### Information provided

· · · · ·

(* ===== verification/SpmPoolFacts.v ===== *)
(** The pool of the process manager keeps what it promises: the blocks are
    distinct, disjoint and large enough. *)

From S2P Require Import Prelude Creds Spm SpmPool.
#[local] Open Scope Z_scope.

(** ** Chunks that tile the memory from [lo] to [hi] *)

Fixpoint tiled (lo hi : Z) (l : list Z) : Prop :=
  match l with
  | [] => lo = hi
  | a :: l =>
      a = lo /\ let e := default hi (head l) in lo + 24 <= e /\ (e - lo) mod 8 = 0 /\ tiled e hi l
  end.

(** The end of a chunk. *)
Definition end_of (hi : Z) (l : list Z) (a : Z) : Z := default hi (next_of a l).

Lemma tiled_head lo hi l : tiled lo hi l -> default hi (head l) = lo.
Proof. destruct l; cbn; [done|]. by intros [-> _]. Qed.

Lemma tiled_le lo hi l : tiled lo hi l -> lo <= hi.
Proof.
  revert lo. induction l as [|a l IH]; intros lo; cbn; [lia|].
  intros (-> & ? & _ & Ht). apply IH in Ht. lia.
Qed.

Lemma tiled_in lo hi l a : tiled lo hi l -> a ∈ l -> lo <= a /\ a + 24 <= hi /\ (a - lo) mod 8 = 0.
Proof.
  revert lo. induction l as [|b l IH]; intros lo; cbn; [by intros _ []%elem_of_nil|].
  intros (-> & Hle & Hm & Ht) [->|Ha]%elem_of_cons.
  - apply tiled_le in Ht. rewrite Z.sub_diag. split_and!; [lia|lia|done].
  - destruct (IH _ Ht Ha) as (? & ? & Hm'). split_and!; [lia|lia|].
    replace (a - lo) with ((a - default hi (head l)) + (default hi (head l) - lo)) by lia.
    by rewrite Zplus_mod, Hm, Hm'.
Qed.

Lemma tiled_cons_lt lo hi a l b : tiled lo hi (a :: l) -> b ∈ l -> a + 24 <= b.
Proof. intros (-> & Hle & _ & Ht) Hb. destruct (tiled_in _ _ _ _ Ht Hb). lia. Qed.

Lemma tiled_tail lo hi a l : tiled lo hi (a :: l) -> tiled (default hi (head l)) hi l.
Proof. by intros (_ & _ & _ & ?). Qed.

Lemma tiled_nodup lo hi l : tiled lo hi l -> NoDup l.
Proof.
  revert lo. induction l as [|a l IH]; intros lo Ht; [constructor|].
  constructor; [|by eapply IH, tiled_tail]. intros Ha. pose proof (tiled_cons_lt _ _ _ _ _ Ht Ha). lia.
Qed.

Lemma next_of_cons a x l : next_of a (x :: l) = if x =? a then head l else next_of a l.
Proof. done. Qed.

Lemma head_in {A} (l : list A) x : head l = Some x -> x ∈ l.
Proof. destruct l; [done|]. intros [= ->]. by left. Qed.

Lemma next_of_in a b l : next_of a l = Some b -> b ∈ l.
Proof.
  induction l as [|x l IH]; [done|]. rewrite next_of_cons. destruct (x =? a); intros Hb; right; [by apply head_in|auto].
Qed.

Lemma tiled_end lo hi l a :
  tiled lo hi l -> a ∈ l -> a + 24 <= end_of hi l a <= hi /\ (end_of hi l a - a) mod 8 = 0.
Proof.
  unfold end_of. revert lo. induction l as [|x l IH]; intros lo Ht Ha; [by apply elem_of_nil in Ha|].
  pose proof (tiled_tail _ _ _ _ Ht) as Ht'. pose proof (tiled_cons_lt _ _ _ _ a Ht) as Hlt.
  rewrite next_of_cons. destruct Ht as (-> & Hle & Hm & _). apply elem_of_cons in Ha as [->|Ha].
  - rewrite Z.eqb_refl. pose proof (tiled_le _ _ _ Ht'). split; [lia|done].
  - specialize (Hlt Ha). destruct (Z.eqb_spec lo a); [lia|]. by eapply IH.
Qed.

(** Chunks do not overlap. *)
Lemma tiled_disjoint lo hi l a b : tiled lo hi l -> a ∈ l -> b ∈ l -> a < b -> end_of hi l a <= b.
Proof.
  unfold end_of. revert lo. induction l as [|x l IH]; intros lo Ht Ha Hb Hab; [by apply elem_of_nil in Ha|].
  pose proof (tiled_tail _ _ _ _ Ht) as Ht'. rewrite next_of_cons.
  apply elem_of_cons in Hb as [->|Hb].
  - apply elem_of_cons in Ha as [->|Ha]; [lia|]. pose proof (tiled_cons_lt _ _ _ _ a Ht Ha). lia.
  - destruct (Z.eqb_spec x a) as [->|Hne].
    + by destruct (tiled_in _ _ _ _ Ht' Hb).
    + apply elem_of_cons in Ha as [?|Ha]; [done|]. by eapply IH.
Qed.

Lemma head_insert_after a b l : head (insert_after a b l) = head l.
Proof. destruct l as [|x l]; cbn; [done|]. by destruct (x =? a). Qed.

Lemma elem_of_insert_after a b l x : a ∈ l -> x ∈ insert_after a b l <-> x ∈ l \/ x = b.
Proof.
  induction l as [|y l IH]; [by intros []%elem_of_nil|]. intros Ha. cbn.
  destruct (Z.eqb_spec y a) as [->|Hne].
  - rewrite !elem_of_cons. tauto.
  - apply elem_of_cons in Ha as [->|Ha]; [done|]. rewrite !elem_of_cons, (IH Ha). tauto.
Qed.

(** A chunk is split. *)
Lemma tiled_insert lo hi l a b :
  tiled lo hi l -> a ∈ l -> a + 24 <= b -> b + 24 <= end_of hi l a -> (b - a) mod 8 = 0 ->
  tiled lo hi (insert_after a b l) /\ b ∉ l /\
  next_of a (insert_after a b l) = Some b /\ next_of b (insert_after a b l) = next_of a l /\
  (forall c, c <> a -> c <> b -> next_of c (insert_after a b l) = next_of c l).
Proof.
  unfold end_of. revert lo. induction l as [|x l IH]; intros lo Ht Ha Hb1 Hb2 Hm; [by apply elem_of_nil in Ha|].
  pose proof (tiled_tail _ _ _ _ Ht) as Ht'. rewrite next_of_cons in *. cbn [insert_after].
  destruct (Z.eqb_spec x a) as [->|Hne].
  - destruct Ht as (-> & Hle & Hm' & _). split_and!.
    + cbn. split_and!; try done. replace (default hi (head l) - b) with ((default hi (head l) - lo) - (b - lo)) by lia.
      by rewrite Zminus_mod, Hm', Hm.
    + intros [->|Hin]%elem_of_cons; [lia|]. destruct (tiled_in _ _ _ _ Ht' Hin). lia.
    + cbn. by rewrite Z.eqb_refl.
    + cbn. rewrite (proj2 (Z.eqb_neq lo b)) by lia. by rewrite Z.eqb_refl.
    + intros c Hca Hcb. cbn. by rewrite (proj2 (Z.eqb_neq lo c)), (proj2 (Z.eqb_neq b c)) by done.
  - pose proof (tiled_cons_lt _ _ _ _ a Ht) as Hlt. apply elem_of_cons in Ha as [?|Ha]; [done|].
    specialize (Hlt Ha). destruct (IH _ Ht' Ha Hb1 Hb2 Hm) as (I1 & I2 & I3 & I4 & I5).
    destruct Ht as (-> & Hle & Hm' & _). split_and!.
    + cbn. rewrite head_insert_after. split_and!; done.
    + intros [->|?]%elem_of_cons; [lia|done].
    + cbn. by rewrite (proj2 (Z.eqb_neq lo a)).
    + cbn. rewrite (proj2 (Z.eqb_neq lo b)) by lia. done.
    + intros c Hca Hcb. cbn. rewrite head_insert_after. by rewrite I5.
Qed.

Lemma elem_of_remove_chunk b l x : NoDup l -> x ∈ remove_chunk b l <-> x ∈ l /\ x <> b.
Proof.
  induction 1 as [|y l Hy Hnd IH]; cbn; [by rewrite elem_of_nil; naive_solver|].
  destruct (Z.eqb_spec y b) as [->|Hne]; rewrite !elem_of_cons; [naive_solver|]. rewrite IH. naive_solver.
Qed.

· · · · ·

### Prompt
Take the lines from the first line of the records through the line holding "Proof. destruct l; [done|].", both included, and please reproduce them exactly with nothing added.

### Reply to the task
(* ===== verification/SpmPoolFacts.v ===== *)
(** The pool of the process manager keeps what it promises: the blocks are
    distinct, disjoint and large enough. *)

From S2P Require Import Prelude Creds Spm SpmPool.
#[local] Open Scope Z_scope.

(** ** Chunks that tile the memory from [lo] to [hi] *)

Fixpoint tiled (lo hi : Z) (l : list Z) : Prop :=
  match l with
  | [] => lo = hi
  | a :: l =>
      a = lo /\ let e := default hi (head l) in lo + 24 <= e /\ (e - lo) mod 8 = 0 /\ tiled e hi l
  end.

(** The end of a chunk. *)
Definition end_of (hi : Z) (l : list Z) (a : Z) : Z := default hi (next_of a l).

Lemma tiled_head lo hi l : tiled lo hi l -> default hi (head l) = lo.
Proof. destruct l; cbn; [done|]. by intros [-> _]. Qed.

Lemma tiled_le lo hi l : tiled lo hi l -> lo <= hi.
Proof.
  revert lo. induction l as [|a l IH]; intros lo; cbn; [lia|].
  intros (-> & ? & _ & Ht). apply IH in Ht. lia.
Qed.

Lemma tiled_in lo hi l a : tiled lo hi l -> a ∈ l -> lo <= a /\ a + 24 <= hi /\ (a - lo) mod 8 = 0.
Proof.
  revert lo. induction l as [|b l IH]; intros lo; cbn; [by intros _ []%elem_of_nil|].
  intros (-> & Hle & Hm & Ht) [->|Ha]%elem_of_cons.
  - apply tiled_le in Ht. rewrite Z.sub_diag. split_and!; [lia|lia|done].
  - destruct (IH _ Ht Ha) as (? & ? & Hm'). split_and!; [lia|lia|].
    replace (a - lo) with ((a - default hi (head l)) + (default hi (head l) - lo)) by lia.
    by rewrite Zplus_mod, Hm, Hm'.
Qed.

Lemma tiled_cons_lt lo hi a l b : tiled lo hi (a :: l) -> b ∈ l -> a + 24 <= b.
Proof. intros (-> & Hle & _ & Ht) Hb. destruct (tiled_in _ _ _ _ Ht Hb). lia. Qed.

Lemma tiled_tail lo hi a l : tiled lo hi (a :: l) -> tiled (default hi (head l)) hi l.
Proof. by intros (_ & _ & _ & ?). Qed.

Lemma tiled_nodup lo hi l : tiled lo hi l -> NoDup l.
Proof.
  revert lo. induction l as [|a l IH]; intros lo Ht; [constructor|].
  constructor; [|by eapply IH, tiled_tail]. intros Ha. pose proof (tiled_cons_lt _ _ _ _ _ Ht Ha). lia.
Qed.

Lemma next_of_cons a x l : next_of a (x :: l) = if x =? a then head l else next_of a l.
Proof. done. Qed.

Lemma head_in {A} (l : list A) x : head l = Some x -> x ∈ l.
Proof. destruct l; [done|]. intros [= ->]. by left. Qed.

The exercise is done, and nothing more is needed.